* The problem:
In the entries that follow, find the line containing "match n, l with", then output exactly every line from the first through that one.

(Beginning of Supplied records)

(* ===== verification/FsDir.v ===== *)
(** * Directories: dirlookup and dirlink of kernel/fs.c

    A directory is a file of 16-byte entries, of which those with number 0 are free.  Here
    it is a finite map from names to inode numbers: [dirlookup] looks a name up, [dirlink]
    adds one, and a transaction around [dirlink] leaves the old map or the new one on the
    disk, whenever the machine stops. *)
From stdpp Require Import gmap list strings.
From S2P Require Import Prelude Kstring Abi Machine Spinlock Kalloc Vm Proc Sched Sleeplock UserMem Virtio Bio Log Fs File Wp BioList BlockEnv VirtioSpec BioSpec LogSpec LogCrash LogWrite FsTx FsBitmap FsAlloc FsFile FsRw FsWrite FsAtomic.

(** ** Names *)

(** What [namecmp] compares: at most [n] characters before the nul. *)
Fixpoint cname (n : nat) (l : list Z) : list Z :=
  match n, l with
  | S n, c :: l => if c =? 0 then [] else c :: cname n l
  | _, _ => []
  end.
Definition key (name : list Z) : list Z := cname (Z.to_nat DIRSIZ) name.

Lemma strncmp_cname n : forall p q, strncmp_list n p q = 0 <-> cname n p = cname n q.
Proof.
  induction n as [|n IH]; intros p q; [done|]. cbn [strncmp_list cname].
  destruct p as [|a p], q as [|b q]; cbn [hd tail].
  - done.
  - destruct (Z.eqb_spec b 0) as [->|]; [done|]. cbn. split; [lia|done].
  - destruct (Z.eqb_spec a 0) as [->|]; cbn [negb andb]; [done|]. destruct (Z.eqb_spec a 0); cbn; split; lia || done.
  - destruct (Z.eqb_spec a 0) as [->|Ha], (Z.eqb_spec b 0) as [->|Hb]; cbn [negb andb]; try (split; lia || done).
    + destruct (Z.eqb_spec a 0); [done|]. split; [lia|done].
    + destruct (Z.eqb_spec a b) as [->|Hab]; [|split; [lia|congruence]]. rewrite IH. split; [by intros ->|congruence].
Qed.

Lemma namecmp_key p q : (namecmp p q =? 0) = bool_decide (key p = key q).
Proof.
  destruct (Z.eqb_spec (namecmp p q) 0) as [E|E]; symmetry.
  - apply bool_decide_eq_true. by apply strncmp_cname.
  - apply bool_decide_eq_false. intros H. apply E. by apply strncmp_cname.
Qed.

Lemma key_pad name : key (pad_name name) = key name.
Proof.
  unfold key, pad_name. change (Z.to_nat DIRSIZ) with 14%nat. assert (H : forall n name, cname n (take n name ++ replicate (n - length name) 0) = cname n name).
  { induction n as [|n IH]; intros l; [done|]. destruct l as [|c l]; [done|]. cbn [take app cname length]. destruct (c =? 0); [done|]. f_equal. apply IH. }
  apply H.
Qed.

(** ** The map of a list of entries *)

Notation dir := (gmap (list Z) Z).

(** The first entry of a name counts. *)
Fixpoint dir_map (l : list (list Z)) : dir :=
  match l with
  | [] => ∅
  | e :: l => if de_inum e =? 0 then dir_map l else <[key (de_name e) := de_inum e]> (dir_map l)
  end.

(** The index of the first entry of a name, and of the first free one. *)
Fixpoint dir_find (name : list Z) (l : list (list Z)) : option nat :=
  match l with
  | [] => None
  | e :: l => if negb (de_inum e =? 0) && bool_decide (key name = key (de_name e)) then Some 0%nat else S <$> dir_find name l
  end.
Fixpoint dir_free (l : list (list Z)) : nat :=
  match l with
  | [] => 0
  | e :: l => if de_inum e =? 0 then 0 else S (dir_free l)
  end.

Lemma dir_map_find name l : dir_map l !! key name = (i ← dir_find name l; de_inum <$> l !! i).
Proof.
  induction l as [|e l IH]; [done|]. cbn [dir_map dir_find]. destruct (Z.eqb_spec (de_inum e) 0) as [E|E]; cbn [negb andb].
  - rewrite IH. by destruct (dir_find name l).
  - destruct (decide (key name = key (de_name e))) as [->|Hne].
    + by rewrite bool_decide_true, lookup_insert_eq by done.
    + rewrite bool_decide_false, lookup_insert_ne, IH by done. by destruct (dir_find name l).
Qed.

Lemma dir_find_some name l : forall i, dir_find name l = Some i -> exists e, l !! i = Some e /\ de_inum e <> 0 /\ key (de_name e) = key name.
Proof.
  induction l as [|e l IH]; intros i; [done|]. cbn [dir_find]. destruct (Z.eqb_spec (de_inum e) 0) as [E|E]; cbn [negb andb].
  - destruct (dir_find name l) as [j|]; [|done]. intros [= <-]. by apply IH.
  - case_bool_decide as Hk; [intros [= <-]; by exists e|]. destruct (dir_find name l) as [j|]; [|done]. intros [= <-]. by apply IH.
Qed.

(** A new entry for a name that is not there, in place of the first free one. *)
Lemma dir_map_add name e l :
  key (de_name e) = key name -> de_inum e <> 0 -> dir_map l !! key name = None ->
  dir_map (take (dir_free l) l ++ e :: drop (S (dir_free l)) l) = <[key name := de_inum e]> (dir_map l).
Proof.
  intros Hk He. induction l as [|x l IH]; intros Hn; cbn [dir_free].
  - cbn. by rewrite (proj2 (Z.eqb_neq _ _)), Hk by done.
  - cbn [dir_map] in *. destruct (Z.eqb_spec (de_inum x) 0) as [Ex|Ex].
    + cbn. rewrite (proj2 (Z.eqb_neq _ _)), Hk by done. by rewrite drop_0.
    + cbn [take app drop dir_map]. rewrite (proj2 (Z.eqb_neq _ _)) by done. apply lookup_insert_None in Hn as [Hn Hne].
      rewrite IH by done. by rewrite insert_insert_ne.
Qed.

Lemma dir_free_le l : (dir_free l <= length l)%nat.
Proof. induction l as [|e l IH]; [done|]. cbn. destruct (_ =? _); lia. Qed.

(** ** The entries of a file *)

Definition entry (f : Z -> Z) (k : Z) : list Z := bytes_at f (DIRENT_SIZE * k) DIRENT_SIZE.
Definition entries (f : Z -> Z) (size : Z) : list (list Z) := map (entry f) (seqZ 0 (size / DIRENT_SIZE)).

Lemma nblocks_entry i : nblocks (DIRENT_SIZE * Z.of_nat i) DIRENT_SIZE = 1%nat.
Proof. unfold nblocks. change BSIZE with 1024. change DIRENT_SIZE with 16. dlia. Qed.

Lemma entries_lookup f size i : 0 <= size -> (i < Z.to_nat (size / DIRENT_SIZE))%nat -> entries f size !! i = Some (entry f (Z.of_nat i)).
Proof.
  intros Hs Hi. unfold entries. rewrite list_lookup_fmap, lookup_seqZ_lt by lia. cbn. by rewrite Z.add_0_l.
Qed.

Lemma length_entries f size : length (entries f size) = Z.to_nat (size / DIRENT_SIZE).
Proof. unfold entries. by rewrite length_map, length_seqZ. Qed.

(End of Supplied records)

* Written solution:
(* ===== verification/FsDir.v ===== *)
(** * Directories: dirlookup and dirlink of kernel/fs.c

    A directory is a file of 16-byte entries, of which those with number 0 are free.  Here
    it is a finite map from names to inode numbers: [dirlookup] looks a name up, [dirlink]
    adds one, and a transaction around [dirlink] leaves the old map or the new one on the
    disk, whenever the machine stops. *)
From stdpp Require Import gmap list strings.
From S2P Require Import Prelude Kstring Abi Machine Spinlock Kalloc Vm Proc Sched Sleeplock UserMem Virtio Bio Log Fs File Wp BioList BlockEnv VirtioSpec BioSpec LogSpec LogCrash LogWrite FsTx FsBitmap FsAlloc FsFile FsRw FsWrite FsAtomic.

(** ** Names *)

(** What [namecmp] compares: at most [n] characters before the nul. *)
Fixpoint cname (n : nat) (l : list Z) : list Z :=
  match n, l with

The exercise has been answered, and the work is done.